Task instructions: Needed from the data below: all lines that contain the word "deviation".

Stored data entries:
(** C5, amended (no-valid-replies gate).  The round fails with the
    no-valid-messages error exactly when every reply is an error reply.
    With well-formed replies, one of them valid, the round produces its
    statistics unless a standard deviation overflows, and then it raises
    [OverflowError]; the statistics have an entry for exactly the requested
    features, and the entry of a requested feature and method is the value of
    its final computation on the totals reduced from the valid replies.  The
    error replies contribute nothing to the reduced totals: the reduction of
    all replies is the reduction of the valid ones. *)
Theorem no_valid_replies_gate msgs fs ms :
  ((aggregate_features msgs fs ms).2 = Raise (ValueError no_valid_messages)
   ↔ Forall (λ msg, has_error msg = true) msgs)
  ∧ (Forall (well_formed fs ms) msgs → Exists (λ msg, has_error msg = false) msgs →
     ((∃ final, (aggregate_features msgs fs ms).2 = Ok final)
      ∨ (aggregate_features msgs fs ms).2 = Raise OverflowError)
     ∧ (no_overflow msgs fs ms →
        ∃ st log final,
          reduce_round msgs fs ms = Ok (st, length (valid_results msgs))
          ∧ aggregate_features msgs fs ms = (log, Ok final)
          ∧ (∀ f, is_Some (final !! f) ↔ f ∈ fs)
          ∧ (∀ f m, final_at final f m
                    = if decide (f ∈ fs ∧ m ∈ ms) then Some (final_value st f m)
                      else None)))
  ∧ reduce_round msgs fs ms
    = reduce_round (filter (λ msg, has_error msg = false) msgs) fs ms.
Proof.
  split; [split|split].
  - unfold aggregate_features.
    destruct (reduce_round msgs fs ms) as [[st n]|e] eqn:Hred.
    + destruct (decide (n = 0)) as [->|Hn].
      * intros _. eapply valid_results_empty.
        -- by eapply reduce_messages_well_formed.
        -- apply reduce_messages_count in Hred. by destruct (valid_results msgs).
      * intros Hagg. exfalso.
        destruct (aggregate_result msgs fs ms st n Hred Hn) as [[_ [final H]]|[H _]];
          unfold aggregate_features in H; rewrite Hred, decide_False in H by done;
          by rewrite H in Hagg.
    + cbn. intros [= ->]. by apply reduce_messages_Raise in Hred as [k ?].
  - intros Herr. unfold aggregate_features, reduce_round.
    by rewrite reduce_messages_errors.
  - intros Hwf Hex.
    assert (Hne : valid_results msgs ≠ []) by by eapply valid_results_exists.
    split.
    + destruct (reduce_round_ok msgs fs ms Hwf) as (st & Hred & _).
      destruct (aggregate_result msgs fs ms st _ Hred) as [[_ ?]|[? _]]; auto.
      by destruct (valid_results msgs).
    + intros Hno.
      destruct (aggregate_features_spec msgs fs ms Hwf Hne Hno)
        as (st & final & Hred & _ & Hagg & Hlook).
      exists st, (all_warnings st fs ms), final.
      split; [done|]. split; [done|]. split; [|done].
      by eapply aggregate_features_dom.
  - apply reduce_messages_skip_errors.
Qed.

Lemma no_valid_replies_gate_witness :
  let reply : gmap string num := {[ "age_mean_sum" := Fin 30; "age_mean_count" := Fin 3 ]} in
  let msgs := [MsgError "node down"; MsgContent {[ "query_results" := reply ]}] in
  ((aggregate_features [MsgError "a"; MsgError "b"] ["age"] ["mean"]).2
   = Raise (ValueError no_valid_messages))
  ∧ (∃ st log final,
       reduce_round msgs ["age"] ["mean"] = Ok (st, length (valid_results msgs))
       ∧ aggregate_features msgs ["age"] ["mean"] = (log, Ok final)
       ∧ (∀ f, is_Some (final !! f) ↔ f ∈ ["age"])
       ∧ (∀ f m, final_at final f m
                 = if decide (f ∈ ["age"] ∧ m ∈ ["mean"]) then Some (final_value st f m)
                   else None)).
Proof.
  intros reply msgs. split.
  - apply (proj1 (no_valid_replies_gate [MsgError "a"; MsgError "b"] ["age"] ["mean"])).
    repeat constructor.
  - apply (proj1 (proj2 (no_valid_replies_gate msgs ["age"] ["mean"]))).
    + apply (bool_decide_unpack _). by vm_compute.
    + apply Exists_cons; right. apply Exists_cons; left. reflexivity.
    + apply no_overflow_without_std. apply (bool_decide_unpack _). by vm_compute.
Defined.




(** C4 fails as stated: on the totals of [bmi] in the round of
    [overflow_replies] the count is above one and the variance of the
    formula is negative, and the final computation raises [OverflowError]
    when it squares the mean. *)
Lemma variance_floor_counterexample :
  ∃ st,
    reduce_round overflow_replies ["age"; "bmi"] ["std"] = Ok (st, 1)
    ∧ std_at st "bmi"
      = Some {| std_sum := Fin (2 * IZR (10 ^ 200)); std_count := Fin 2;
                std_sum_sqd := Fin 0 |}
    ∧ (1 < 2)%R
    ∧ ((0 - 2 * (2 * IZR (10 ^ 200) / 2 * (2 * IZR (10 ^ 200) / 2))) / (2 - 1) < 0)%R
    ∧ compute_final_statistics st "bmi" "std" = Raise OverflowError.
Proof.
  destruct overflow_round as (st & Hred & _ & Hbmi & Hov & _).
  exists st. split; [done|]. split; [done|]. split; [lra|]. split; [|done].
  replace (2 * IZR (10 ^ 200) / 2)%R with (IZR (10 ^ 200)) by lra.
  pose proof huge_square as Hbig. pose proof float_max_large as Hmax.
  replace ((0 - 2 * (IZR (10 ^ 200) * IZR (10 ^ 200))) / (2 - 1))%R
    with (- (2 * (IZR (10 ^ 200) * IZR (10 ^ 200))))%R by (field; lra).
  lra.
Qed.

(** C4, amended (variance floor).  On reduced totals with a count above one
    whose mean has a square within the range of the floats and whose
    variance, as the code computes it, is negative, the final computation of
    the standard deviation returns 0: it raises nothing and the result is not
    NaN; in a round without overflow whose reduction gave these totals the
    entry of the standard deviation is 0. *)
Theorem variance_floor st f x c q :
  std_at st f = Some {| std_sum := Fin x; std_count := Fin c; std_sum_sqd := Fin q |} →
  (1 < c)%R →
  (x / c * (x / c) <= float_max)%R →
  ((q - c * (x / c * (x / c))) / (c - 1) < 0)%R →
  raw_variance (Fin x) (Fin c) (Fin q) = Ok (Fin ((q - c * (x / c * (x / c))) / (c - 1)))
  ∧ compute_final_statistics st f "std" = Ok (Fin 0)
  ∧ ∀ msgs fs ms n,
      reduce_round msgs fs ms = Ok (st, n) → n ≠ 0 → f ∈ fs → "std" ∈ ms →
      no_overflow msgs fs ms →
      ∃ log final, aggregate_features msgs fs ms = (log, Ok final)
                   ∧ final_at final f "std" = Some (Some (Fin 0)).
Proof.
  intros Hs Hc Hfit Hneg.
  assert (compute_final_statistics st f "std" = Ok (Fin 0)) as Hcomp.
  { rewrite (final_std_Fin _ _ _ _ _ Hs Hc Hfit). unfold lt0.
    destruct (Rlt_dec _ 0); [|done]. by rewrite sqrt_zero. }
  split; [by apply raw_variance_Fin|]. split; [done|].
  intros msgs fs ms n Hred Hn Hf Hm Hno.
  destruct (aggregate_after_reduce msgs fs ms st n Hred Hn Hno) as (_ & final & Hagg & Hlook).
  exists (all_warnings st fs ms), final. split; [done|].
  rewrite Hlook, decide_True by done. unfold final_value. by rewrite Hcomp.
Qed.

Lemma variance_floor_witness :
  let reply : gmap string num :=
    {[ "age_std_sum" := Fin 10; "age_std_count" := Fin 2; "age_std_sum_sqd" := Fin 0 ]} in
  let msgs := [MsgContent {[ "query_results" := reply ]}] in
  ∃ log final, aggregate_features msgs ["age"] ["std"] = (log, Ok final)
               ∧ final_at final "age" "std" = Some (Some (Fin 0)).
Proof.
  intros reply msgs.
  assert (∃ st, reduce_round msgs ["age"] ["std"] = Ok (st, 1)
                ∧ std_at st "age" = Some {| std_sum := Fin (0 + 10); std_count := Fin (0 + 2);
                                            std_sum_sqd := Fin (0 + 0) |})
    as (st & Hred & Hst).
  { eexists. split; reflexivity. }
  assert (Hfit : ((0 + 10) / (0 + 2) * ((0 + 10) / (0 + 2)) <= float_max)%R).
  { pose proof float_max_large. assert ((0 + 10) / (0 + 2) = 5)%R as -> by lra. lra. }
  refine (proj2 (proj2 (variance_floor st "age" (0 + 10) (0 + 2) (0 + 0) Hst _ Hfit _))
            msgs ["age"] ["std"] 1 Hred _ _ _ _).
  - lra.
  - assert ((0 + 10) / (0 + 2) = 5)%R as -> by lra. lra.
  - done.
  - apply elem_of_cons; by left.
  - apply elem_of_cons; by left.
  - apply (no_overflow_intro _ _ _ _ _ Hred). intros f [->|[]%elem_of_nil]%elem_of_cons _.
    apply (std_Fin_no_overflow _ _ _ _ _ Hst); [lra | done].
Defined.

(** C7 (unknown-method tolerance).  A method outside mean and std in the
    request changes nothing on the node but a printed line for each feature:
    the reply, or the failure, of [query] is the one of the request without
    the unrecognised methods.  On the server it changes nothing in the
    reduction; in a round with well-formed replies, one of them valid, the
    round produces its statistics, the entry of the unrecognised method is
    null with a logged warning, and the mean is the value of its final
    computation on the reduced totals. *)
Theorem unknown_method_tolerated (df : DataFrame) msgs fs ms m :
  m ∈ ms → recognized m = false →
  (query df fs ms).2 = (query df fs (filter (λ agg, recognized agg = true) ms)).2
  ∧ (∀ r f, (query df fs ms).2 = Ok r → f ∈ fs →
       not_recognized m ∈ (query df fs ms).1)
  ∧ reduce_round msgs fs ms
    = reduce_round msgs fs (filter (λ agg, recognized agg = true) ms)
  ∧ (Forall (well_formed fs ms) msgs → Exists (λ msg, has_error msg = false) msgs →
     no_overflow msgs fs ms →
     ∃ st log final,
       reduce_round msgs fs ms = Ok (st, length (valid_results msgs))
       ∧ aggregate_features msgs fs ms = (log, Ok final)
       ∧ ∀ f, f ∈ fs →
           final_at final f m = Some None
           ∧ warning (unsupported_method m) ∈ log
           ∧ ("mean" ∈ ms → final_at final f "mean" = Some (final_value st f "mean"))).
Proof.
  intros Hm Hrec.
  assert (m ≠ "mean" ∧ m ≠ "std") as [Hne1 Hne2].
  { unfold recognized in Hrec. apply orb_false_elim in Hrec as [H1 H2].
    by apply bool_decide_eq_false in H1, H2. }
  split; [|split; [|split]].
  - unfold query. by apply query_loop_recognized.
  - intros r f Hr Hf. unfold query in *. by eapply query_loop_prints.
  - apply reduce_round_recognized.
  - intros Hwf Hex Hno.
    destruct (aggregate_features_spec msgs fs ms Hwf)
      as (st & final & Hred & Hi & Hagg & Hlook); [by eapply valid_results_exists | done |].
    exists st, (all_warnings st fs ms), final.
    split; [done|]. split; [done|]. intros f Hf. split; [|split].
    + rewrite Hlook, decide_True by done. unfold final_value.
      by rewrite compute_final_other.
    + eapply elem_of_all_warnings; [done..|]. by apply compute_final_other.
    + intros Hmean. by rewrite Hlook, decide_True.
Qed.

Solution to the exercise:
    statistics unless a standard deviation overflows, and then it raises
    the standard deviation returns 0: it raises nothing and the result is not
    entry of the standard deviation is 0. *)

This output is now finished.